Due to their good connections and the quality tea they had discovered, the couple attracted the interest of high-end grocer Dean & DeLuca. “They wanted to begin selling our tea,” Marlene says. “It was a good motivator that this was a good tea because they’re pretty particular.” The Kochi Tea officially launched in 2012.
However, when the couple returned as planned to their home in Colorado in 2015, they realized they needed someone on the ground in Asia to run the company and decided to close operations there in 2016. “We’ve been figuring how to bring the tea to the U.S. because we had the name, the website, the tea, the connections,” Marlene says. “We began looking for a business to purchase.”
That’s when Steep Tea & Coffee, a boutique café just down the block from their Denver home went up for sale. “It focused on loose tea and had good a business base, so it all kind of fell in line,” Marlene said. She and her husband remodeled and rebranded the business as the Kochi Café.

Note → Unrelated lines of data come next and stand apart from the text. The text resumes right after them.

(** C7.  The list the bus keeps obeys the cap, but what reaches the state
    file can exceed it.  On the bus of a first start, 4999 messages are
    handled one after the other.  The callbacks of the next two complete
    before the state write of the first of them is past [mkdir]; that write
    holds a reference to the array the second message is pushed onto before
    [slice] replaces it, and so it serialises all 5001 identifiers, one more
    than the cap, while the bus goes on with the last 5000. *)
Theorem C7_state_file_exceeds_cap :
  let b := (run ex_env ex_bus0
              (ex_handle_all (Z.to_nat 4999) ++ ex_overlap (Z.to_nat 4999))).1 in
  ∃ st,
    file b = Some st
    ∧ s_recentEventIds st = ex_msg_ids (Z.to_nat 4999 + 2)
    ∧ Z.of_nat (length (s_recentEventIds st)) = 5001
    ∧ MAX_PERSISTED_EVENT_IDS < Z.of_nat (length (s_recentEventIds st))
    ∧ deref (heap b) (recentEventIds b)
      = slice_last MAX_PERSISTED_EVENT_IDS (ex_msg_ids (Z.to_nat 4999 + 2))
    ∧ Z.of_nat (length (deref (heap b) (recentEventIds b))) = 5000.
Proof.
  assert (Z.of_nat (Z.to_nat 4999) = 4999) as Hk by lia.
  revert Hk. generalize (Z.to_nat 4999). intros k.
  intros Hk b. unfold b. rewrite run_app. cbn [fst].
  pose proof (ex_handle_all_handled k) as Hb.
  set (b0 := (run ex_env ex_bus0 (ex_handle_all k)).1) in *.
  specialize (Hb ltac:(lia)).
  destruct (ex_handled_fresh _ b0 k Hb) as [Hgw1 Hrk1]; [lia|].
  destruct (ex_handled_fresh _ b0 (S k) Hb) as [Hgw2 Hrk2]; [lia|].
  destruct Hb as (Hin & Hwr & Hheap & Hcur & (w & Hw & Hmark) & Hlen & Hkeys).
  assert (ex_msg_ids (k + 2)
          = ex_msg_ids k ++ [ev_id (ex_msg k); ev_id (ex_msg (S k))]) as Hids.
  { replace (k + 2)%nat with (S (S k)) by lia.
    by rewrite !ex_msg_ids_S, <-app_assoc. }
  destruct (overlap_persists_5001 ex_env b0
              (ex_msg k) (ex_msg_rumor k) (ex_msg (S k)) (ex_msg_rumor (S k))
              (ex_msg_ids k)) as [Hfile Hmem]; try done.
  - rewrite ex_msg_ids_length. lia.
  - intros Heq. apply ex_id_inj in Heq. lia.
  - intros Heq%ex_msg_rumorId_inj. lia.
  - rewrite Hlen. unfold GLOBAL_SEEN_MAX. lia.
  - unfold ex_msg_rumor. cbn [r_created_at].
    apply (newer_not_stale _ w); [done|lia].
  - unfold ex_msg_rumor. cbn [r_created_at].
    apply (newer_not_stale _ w); [done|lia].
  - unfold ex_overlap. rewrite Hfile, Hmem, <-Hids.
    eexists. split; [done|]. simpl s_recentEventIds.
    split_and!; try done.
    + rewrite ex_msg_ids_length. lia.
    + rewrite ex_msg_ids_length. unfold MAX_PERSISTED_EVENT_IDS. lia.
    + unfold slice_last. rewrite length_drop, ex_msg_ids_length.
      unfold MAX_PERSISTED_EVENT_IDS. lia.
Qed.

(** C8.  Starting empty, the ledger never holds more than 20000 keys after
    a [globalDedup] call, and a bus never takes it over 20000 either.  When
    adding a key makes it 20001, the oldest 4001 keys in insertion order go
    (a fifth of the ledger, to the next key) and 16000 stay, the new key
    among them. *)
Theorem C8_ledger_bounded :
  (∀ keys, Z.of_nat (length (dedup_all keys [])) ≤ GLOBAL_SEEN_MAX)
  ∧ (∀ env b inputs,
       ledger_ok (globalSeen b) →
       Z.of_nat (length (globalSeen (run env b inputs).1)) ≤ GLOBAL_SEEN_MAX)
  ∧ (∀ seen key,
       ledger_ok seen →
       Z.of_nat (length (globalDedup key seen).2) ≤ GLOBAL_SEEN_MAX
       ∧ (GLOBAL_SEEN_MAX < Z.of_nat (length (Set_add key seen)) →
          (globalDedup key seen).2 = drop (Z.to_nat 4001) (seen ++ [key])
          ∧ Z.of_nat (length (globalDedup key seen).2) = 16000
          ∧ Z.of_nat (length (globalDedup key seen).2)
            = floor_GLOBAL_SEEN_MAX_0_8)).
Proof.
  split.
  { intros keys. by destruct (dedup_all_ok keys [] ledger_ok_nil). }
  split.
  { intros env b inputs Hok.
    destruct (run_ledger env b inputs) as (keys & _ & ->).
    by destruct (dedup_all_ok keys _ Hok). }
  intros seen key Hok. split.
  { by destruct (globalDedup_ok key seen Hok). }
  destruct Hok as [Hnd Hlen]. unfold Set_add.
  destruct (Set_has key seen) eqn:Hhas; [lia|].
  apply Set_has_false in Hhas. rewrite length_app. simpl. intros Hbig.
  rewrite globalDedup_fresh_trim by (done || lia). simpl.
  assert (Z.of_nat (length seen) = 20000) as Hfull
    by (unfold GLOBAL_SEEN_MAX in *; lia).
  rewrite Hfull. split; [done|].
  rewrite length_drop, length_app, floor_GLOBAL_SEEN_MAX_0_8_eq. simpl. lia.
Qed.

(** C8, on the example bus after a delivery, and on a full ledger of 20000
    keys and one more key. *)
Lemma C8_witness :
  Z.of_nat (length (globalSeen (run ex_env ex_bus0 [Deliver ex_e1]).1))
  ≤ GLOBAL_SEEN_MAX
  ∧ Z.of_nat (length (globalDedup ("gw:" +:+ ex_id 20000) ex_full_ledger).2)
    ≤ GLOBAL_SEEN_MAX
  ∧ (globalDedup ("gw:" +:+ ex_id 20000) ex_full_ledger).2
    = drop (Z.to_nat 4001) (ex_full_ledger ++ ["gw:" +:+ ex_id 20000])
  ∧ Z.of_nat (length (globalDedup ("gw:" +:+ ex_id 20000) ex_full_ledger).2)
    = 16000.
Proof.
  split.
  { apply (proj1 (proj2 C8_ledger_bounded) ex_env ex_bus0 [Deliver ex_e1]).
    exact ledger_ok_nil. }
  destruct (proj2 (proj2 C8_ledger_bounded) ex_full_ledger
              ("gw:" +:+ ex_id 20000) ex_full_ledger_ok) as [Hle Htrim].
  split; [exact Hle|].
  destruct Htrim as (Heq & Hlen & _).
  - unfold Set_add.
    rewrite (proj2 (Set_has_false _ _) ex_full_ledger_fresh).
    rewrite length_app, Nat2Z.inj_add, ex_full_ledger_length.
    reflexivity.
  - split; [exact Heq|exact Hlen].
Defined.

Marlene says the purchase was possible because of a $240,000 loan from DreamSpring: “We went to Chase initially because I bank with Chase, but they recommended DreamSpring. We really wanted to go through a particular process of someone that dealt with small businesses because they knew the tough questions to ask — is this a viable business or not? Their adjusters came in and were asking questions to the former owner because some of the numbers weren’t matching up," she says. "It helped to feel like it was more of a true good business decision rather than a gut feeling. Working with DreamSpring, just the benefits, that they guided us with the right questions and the right process to make a sound decision. … They were amazing to deal with.”
The Kochi Café quickly became a local favorite and was dubbed a “hidden gem” in Denver, thanks to their variety of high-quality loose teas and sachets, as well as coffees and pastries.